*** Opening Provided data ***

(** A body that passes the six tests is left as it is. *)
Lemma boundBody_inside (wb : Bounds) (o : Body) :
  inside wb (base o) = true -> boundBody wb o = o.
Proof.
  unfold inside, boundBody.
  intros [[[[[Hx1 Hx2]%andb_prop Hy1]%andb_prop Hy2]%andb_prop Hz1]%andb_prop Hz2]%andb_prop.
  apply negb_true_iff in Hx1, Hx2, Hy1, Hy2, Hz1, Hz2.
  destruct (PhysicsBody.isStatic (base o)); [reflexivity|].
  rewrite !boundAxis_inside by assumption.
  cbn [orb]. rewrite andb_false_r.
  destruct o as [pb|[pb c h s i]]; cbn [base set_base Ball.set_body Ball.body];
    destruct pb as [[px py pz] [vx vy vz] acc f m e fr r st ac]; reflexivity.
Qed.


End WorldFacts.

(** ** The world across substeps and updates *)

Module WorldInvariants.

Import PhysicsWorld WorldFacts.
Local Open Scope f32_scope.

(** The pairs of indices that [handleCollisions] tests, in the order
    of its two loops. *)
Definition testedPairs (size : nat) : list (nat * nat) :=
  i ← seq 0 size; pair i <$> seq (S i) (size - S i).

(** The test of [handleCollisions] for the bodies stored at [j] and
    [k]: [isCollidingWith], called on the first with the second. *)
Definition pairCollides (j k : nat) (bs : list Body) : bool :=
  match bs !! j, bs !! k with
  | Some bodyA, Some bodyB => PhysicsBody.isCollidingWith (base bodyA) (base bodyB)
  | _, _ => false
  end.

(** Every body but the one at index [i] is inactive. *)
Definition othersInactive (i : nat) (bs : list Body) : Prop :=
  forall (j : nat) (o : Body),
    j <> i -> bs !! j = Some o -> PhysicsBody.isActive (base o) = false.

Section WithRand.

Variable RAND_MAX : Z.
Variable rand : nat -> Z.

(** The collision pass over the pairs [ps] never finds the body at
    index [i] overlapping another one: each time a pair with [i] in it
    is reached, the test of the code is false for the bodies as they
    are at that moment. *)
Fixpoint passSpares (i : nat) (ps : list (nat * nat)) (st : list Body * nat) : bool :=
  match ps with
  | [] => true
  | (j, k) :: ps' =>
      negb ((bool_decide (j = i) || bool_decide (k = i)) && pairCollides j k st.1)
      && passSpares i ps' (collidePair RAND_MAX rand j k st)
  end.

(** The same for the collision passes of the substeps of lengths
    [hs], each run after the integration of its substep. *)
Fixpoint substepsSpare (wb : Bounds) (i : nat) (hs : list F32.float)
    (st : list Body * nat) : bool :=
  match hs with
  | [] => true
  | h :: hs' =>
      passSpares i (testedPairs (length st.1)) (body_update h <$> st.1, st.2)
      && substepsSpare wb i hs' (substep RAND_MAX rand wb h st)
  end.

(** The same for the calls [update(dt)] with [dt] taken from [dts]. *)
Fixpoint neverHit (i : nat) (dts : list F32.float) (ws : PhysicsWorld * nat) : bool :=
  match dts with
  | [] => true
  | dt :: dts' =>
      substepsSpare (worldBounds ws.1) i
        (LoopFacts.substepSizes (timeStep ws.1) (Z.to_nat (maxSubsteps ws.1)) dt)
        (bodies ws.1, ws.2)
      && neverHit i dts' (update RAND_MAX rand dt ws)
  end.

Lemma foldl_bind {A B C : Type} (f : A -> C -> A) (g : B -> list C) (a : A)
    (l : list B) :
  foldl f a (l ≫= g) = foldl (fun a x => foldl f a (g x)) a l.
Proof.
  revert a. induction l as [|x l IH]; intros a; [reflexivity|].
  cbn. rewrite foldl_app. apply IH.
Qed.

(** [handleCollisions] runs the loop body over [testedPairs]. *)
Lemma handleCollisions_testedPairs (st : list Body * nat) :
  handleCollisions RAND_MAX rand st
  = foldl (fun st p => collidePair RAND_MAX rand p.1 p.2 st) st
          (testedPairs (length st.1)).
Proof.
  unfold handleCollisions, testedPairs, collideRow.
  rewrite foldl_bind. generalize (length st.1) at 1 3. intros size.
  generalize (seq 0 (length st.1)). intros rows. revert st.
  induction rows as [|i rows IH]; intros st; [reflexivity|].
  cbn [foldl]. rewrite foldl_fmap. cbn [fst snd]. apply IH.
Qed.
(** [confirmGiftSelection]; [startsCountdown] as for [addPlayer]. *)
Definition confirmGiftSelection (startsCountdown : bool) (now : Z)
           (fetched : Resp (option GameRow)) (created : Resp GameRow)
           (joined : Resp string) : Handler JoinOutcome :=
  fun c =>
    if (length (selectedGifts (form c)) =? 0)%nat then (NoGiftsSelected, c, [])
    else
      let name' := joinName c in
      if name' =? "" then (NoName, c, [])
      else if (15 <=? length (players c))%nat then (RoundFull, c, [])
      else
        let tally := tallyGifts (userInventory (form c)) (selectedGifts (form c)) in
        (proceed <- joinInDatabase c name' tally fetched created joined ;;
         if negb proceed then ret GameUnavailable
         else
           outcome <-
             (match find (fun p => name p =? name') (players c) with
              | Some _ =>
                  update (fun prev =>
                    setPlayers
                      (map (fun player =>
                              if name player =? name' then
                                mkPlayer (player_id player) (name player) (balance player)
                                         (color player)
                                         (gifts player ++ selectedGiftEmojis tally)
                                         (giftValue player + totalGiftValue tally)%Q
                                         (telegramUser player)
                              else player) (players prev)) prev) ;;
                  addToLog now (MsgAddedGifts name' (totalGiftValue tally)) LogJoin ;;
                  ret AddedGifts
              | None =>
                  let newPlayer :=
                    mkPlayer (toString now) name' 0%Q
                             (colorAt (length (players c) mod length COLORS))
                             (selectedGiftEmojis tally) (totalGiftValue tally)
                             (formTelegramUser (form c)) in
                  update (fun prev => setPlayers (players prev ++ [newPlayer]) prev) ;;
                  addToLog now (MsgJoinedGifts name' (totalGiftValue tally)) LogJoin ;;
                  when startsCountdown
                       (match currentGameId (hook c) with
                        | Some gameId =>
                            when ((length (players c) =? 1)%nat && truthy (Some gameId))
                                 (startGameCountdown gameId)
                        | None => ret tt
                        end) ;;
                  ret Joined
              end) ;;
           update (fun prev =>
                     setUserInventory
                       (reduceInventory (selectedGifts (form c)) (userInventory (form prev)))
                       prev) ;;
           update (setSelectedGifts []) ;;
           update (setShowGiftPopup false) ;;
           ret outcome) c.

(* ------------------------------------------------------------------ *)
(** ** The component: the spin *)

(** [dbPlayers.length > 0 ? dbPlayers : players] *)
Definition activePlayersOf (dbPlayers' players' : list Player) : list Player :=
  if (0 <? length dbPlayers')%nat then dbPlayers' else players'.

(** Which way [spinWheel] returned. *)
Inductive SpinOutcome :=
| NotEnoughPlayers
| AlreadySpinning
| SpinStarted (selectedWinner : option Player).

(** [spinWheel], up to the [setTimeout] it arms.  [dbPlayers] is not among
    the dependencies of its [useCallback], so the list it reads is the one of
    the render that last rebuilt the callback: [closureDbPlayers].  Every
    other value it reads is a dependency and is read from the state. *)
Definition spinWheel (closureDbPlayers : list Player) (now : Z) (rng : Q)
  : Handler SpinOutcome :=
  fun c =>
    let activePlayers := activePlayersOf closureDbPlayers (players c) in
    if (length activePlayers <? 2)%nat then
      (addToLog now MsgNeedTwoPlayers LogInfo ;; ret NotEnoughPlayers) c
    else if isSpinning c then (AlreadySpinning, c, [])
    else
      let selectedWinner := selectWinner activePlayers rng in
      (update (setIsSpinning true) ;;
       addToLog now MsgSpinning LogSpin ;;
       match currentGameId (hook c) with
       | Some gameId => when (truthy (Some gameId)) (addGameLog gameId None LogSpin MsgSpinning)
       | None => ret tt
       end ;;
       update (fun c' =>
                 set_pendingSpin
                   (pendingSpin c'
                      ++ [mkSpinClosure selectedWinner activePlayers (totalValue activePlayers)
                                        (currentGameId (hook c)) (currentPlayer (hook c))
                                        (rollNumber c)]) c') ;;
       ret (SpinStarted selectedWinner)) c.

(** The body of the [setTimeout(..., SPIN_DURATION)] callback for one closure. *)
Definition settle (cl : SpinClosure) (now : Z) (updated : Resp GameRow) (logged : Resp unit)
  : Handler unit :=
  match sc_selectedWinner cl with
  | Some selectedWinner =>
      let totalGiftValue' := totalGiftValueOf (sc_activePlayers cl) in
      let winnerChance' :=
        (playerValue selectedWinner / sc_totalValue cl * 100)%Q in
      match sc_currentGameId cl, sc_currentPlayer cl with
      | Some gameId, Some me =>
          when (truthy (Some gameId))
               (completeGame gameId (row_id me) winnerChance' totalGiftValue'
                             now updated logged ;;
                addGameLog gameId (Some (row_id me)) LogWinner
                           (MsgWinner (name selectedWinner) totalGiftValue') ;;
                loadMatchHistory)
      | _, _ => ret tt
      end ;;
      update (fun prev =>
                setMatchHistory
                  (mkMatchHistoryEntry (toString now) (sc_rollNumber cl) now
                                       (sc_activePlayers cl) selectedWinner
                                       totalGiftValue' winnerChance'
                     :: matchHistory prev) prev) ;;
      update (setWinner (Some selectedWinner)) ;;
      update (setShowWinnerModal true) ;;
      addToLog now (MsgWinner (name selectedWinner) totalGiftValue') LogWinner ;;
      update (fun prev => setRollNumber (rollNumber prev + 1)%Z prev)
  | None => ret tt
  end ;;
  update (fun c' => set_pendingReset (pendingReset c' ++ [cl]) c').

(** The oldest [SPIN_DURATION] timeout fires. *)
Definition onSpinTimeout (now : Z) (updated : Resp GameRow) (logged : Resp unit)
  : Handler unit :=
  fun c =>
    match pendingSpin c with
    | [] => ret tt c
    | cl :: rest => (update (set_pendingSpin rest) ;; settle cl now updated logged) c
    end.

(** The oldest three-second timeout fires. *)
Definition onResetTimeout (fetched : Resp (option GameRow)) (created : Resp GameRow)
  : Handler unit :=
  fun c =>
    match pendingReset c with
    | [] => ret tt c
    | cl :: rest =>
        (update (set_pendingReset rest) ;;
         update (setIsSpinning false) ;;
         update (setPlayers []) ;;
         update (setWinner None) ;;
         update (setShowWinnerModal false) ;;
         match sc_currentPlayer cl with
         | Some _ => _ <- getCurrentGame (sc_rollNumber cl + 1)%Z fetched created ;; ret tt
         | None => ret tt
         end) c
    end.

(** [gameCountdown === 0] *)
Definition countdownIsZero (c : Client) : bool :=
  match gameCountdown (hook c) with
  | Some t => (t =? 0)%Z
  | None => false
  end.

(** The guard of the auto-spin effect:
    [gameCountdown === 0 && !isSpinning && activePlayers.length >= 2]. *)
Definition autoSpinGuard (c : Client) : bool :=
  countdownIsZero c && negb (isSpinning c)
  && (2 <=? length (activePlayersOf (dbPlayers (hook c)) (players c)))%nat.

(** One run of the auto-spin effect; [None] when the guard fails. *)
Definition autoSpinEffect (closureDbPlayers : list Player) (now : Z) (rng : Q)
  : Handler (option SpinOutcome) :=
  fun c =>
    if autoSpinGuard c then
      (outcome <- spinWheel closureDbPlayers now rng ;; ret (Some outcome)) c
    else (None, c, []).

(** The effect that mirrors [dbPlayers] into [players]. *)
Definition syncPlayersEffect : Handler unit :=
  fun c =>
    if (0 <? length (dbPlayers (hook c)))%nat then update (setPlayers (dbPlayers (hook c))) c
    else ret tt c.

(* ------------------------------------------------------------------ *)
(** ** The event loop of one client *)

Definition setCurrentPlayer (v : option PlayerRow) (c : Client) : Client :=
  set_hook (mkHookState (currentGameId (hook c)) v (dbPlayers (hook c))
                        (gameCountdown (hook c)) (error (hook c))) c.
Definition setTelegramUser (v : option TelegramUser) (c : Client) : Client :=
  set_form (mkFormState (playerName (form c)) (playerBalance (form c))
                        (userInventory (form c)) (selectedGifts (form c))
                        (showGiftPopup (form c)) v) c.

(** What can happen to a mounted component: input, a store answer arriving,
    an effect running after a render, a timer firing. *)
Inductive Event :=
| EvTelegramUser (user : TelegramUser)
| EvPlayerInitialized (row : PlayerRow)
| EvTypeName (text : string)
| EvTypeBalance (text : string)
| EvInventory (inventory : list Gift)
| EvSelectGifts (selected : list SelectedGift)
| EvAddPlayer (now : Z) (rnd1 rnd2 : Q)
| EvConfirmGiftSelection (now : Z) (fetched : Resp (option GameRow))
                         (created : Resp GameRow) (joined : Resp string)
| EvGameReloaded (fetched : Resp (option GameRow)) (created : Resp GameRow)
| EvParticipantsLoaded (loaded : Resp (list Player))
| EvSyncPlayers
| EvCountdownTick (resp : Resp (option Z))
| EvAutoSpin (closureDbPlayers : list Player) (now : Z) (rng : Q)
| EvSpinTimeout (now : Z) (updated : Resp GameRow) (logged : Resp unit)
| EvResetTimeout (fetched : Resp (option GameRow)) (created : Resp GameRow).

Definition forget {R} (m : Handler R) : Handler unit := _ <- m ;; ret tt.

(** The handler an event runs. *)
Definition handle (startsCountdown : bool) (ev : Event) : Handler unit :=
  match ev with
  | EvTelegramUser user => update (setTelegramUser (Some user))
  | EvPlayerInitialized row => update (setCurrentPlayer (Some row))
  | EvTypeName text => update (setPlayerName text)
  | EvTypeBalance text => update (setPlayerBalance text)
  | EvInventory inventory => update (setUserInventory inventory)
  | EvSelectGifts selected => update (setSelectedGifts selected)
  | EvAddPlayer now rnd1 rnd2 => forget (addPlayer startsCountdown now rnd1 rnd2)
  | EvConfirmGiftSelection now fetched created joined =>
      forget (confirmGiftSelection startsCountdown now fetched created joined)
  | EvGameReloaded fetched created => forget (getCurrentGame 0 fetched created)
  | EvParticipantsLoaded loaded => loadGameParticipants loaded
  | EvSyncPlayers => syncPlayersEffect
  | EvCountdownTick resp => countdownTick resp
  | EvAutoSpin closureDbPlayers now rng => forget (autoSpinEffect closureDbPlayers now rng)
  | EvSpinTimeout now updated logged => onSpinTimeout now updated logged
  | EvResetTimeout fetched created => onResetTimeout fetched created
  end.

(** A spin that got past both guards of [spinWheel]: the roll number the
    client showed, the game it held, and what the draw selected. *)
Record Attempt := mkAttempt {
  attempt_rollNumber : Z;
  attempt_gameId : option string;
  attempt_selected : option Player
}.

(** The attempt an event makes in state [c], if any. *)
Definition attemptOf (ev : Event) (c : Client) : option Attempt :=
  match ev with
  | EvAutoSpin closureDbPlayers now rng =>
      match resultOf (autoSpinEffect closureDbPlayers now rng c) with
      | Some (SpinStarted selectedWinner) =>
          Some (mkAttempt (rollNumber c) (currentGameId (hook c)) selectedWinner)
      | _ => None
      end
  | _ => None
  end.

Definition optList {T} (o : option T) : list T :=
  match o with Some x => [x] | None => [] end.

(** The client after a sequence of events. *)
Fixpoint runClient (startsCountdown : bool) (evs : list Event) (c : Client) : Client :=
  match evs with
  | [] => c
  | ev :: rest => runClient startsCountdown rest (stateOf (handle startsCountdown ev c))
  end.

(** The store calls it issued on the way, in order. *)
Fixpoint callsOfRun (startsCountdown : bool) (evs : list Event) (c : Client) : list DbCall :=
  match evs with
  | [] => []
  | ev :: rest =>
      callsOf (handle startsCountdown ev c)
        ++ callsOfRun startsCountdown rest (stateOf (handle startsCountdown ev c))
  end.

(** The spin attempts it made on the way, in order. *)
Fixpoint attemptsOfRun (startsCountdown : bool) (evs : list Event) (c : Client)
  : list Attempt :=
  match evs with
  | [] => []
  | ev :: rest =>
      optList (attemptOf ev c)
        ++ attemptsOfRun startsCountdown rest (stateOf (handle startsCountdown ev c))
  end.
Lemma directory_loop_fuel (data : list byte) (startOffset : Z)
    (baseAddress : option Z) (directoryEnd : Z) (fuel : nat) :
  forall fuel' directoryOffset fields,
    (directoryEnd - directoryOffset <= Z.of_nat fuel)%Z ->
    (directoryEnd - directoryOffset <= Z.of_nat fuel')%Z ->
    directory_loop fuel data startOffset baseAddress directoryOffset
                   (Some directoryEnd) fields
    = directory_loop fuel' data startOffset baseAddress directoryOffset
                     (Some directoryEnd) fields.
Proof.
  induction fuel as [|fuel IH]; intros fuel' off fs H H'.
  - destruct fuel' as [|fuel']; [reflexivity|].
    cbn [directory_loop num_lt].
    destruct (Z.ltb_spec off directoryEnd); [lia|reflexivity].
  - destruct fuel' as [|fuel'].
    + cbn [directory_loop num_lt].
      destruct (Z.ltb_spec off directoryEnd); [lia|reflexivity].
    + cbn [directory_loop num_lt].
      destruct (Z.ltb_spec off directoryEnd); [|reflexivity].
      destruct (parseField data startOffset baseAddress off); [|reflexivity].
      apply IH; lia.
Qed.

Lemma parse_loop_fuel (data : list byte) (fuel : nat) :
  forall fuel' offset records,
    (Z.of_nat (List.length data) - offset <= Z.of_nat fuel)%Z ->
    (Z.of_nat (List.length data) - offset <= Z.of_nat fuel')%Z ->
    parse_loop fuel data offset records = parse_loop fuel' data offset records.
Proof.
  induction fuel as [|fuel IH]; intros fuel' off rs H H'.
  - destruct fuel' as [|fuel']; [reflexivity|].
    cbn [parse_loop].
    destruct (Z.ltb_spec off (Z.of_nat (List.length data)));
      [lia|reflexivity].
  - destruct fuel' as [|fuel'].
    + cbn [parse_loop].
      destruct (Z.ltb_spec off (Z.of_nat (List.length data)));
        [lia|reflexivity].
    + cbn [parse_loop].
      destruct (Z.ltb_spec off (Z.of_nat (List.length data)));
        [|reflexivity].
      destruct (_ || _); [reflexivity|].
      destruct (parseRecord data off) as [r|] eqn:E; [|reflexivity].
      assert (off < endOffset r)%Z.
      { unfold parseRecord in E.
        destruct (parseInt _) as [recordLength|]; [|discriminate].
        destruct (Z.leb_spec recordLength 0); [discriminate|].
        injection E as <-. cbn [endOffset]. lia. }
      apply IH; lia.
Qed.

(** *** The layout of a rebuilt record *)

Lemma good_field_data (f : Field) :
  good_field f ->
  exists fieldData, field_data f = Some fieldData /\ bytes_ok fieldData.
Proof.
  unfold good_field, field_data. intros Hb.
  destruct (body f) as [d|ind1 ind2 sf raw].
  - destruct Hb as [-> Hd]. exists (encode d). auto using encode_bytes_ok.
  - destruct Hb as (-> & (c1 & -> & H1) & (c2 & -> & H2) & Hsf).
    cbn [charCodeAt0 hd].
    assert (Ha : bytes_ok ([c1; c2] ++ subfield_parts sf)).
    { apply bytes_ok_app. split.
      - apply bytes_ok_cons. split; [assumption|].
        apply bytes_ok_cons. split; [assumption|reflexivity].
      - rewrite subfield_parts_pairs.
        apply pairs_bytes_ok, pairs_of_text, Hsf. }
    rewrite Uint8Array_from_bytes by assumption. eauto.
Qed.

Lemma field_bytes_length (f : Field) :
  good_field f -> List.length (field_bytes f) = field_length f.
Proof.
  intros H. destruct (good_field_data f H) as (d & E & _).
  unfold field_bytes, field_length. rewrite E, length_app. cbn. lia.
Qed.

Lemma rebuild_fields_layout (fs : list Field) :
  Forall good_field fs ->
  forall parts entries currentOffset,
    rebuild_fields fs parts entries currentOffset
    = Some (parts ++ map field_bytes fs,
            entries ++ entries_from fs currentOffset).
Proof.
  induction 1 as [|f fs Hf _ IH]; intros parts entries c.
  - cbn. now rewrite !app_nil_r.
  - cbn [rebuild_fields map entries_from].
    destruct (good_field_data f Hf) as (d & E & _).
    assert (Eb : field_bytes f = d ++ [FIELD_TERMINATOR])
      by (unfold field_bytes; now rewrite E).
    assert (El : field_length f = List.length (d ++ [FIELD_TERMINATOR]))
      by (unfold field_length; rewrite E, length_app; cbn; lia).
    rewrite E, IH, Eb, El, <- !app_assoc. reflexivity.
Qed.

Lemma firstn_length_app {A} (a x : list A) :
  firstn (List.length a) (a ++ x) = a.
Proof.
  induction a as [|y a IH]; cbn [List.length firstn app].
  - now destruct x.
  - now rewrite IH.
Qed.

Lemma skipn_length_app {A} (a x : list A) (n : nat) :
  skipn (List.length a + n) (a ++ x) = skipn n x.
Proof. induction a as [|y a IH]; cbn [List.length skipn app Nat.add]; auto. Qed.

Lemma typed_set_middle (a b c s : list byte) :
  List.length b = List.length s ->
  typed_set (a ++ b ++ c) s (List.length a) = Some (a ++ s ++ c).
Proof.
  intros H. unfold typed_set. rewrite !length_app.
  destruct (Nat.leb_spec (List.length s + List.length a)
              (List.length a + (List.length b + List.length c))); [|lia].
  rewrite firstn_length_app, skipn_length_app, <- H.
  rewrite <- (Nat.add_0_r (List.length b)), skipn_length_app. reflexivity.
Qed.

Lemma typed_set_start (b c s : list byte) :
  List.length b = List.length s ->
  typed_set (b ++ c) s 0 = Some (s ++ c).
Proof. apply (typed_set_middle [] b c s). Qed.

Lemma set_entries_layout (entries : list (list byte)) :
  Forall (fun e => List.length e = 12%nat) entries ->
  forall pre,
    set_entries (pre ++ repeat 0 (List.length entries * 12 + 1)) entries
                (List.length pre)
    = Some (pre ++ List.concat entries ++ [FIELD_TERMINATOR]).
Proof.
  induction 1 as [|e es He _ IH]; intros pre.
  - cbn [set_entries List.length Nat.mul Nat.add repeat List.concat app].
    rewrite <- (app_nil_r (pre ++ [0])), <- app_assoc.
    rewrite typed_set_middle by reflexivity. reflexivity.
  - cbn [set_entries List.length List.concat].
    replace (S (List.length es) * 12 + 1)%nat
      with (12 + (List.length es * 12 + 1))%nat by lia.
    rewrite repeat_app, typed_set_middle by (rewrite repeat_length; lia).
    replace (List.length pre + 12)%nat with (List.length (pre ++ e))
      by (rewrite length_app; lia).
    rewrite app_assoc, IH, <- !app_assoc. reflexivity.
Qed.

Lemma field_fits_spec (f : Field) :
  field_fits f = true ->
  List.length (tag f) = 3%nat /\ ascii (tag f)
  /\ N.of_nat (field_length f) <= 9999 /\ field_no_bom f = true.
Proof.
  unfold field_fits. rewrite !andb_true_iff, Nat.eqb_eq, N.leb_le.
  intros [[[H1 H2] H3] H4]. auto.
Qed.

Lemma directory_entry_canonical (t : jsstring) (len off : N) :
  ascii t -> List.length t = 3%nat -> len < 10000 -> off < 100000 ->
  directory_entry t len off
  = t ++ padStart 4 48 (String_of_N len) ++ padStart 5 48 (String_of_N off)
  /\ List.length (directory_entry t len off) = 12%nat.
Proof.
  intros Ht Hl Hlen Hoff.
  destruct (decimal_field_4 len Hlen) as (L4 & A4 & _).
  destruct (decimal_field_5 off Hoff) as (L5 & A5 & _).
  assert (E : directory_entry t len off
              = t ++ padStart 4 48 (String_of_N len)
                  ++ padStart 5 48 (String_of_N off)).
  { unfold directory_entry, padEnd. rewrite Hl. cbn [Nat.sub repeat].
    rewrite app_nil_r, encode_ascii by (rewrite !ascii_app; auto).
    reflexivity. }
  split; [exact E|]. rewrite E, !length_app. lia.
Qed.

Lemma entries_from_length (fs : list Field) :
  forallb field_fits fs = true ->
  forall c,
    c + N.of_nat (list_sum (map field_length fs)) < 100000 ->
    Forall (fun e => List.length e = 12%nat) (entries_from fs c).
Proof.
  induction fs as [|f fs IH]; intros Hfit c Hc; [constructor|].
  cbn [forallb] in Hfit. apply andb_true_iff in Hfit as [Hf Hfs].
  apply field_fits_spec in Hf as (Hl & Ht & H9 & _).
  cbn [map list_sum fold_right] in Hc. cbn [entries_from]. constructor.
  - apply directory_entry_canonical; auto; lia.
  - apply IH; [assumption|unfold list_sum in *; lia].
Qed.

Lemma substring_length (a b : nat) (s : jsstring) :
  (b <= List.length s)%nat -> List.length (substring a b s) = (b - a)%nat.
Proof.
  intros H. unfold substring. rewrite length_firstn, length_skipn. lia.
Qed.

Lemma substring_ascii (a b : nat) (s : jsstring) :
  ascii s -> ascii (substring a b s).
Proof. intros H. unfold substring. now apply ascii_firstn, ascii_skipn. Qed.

*** Closing Provided data ***

— Your task —
Pick out and copy the lines of the material that include the word "neverHit".

— Task output —
Fixpoint neverHit (i : nat) (dts : list F32.float) (ws : PhysicsWorld * nat) : bool :=
      && neverHit i dts' (update RAND_MAX rand dt ws)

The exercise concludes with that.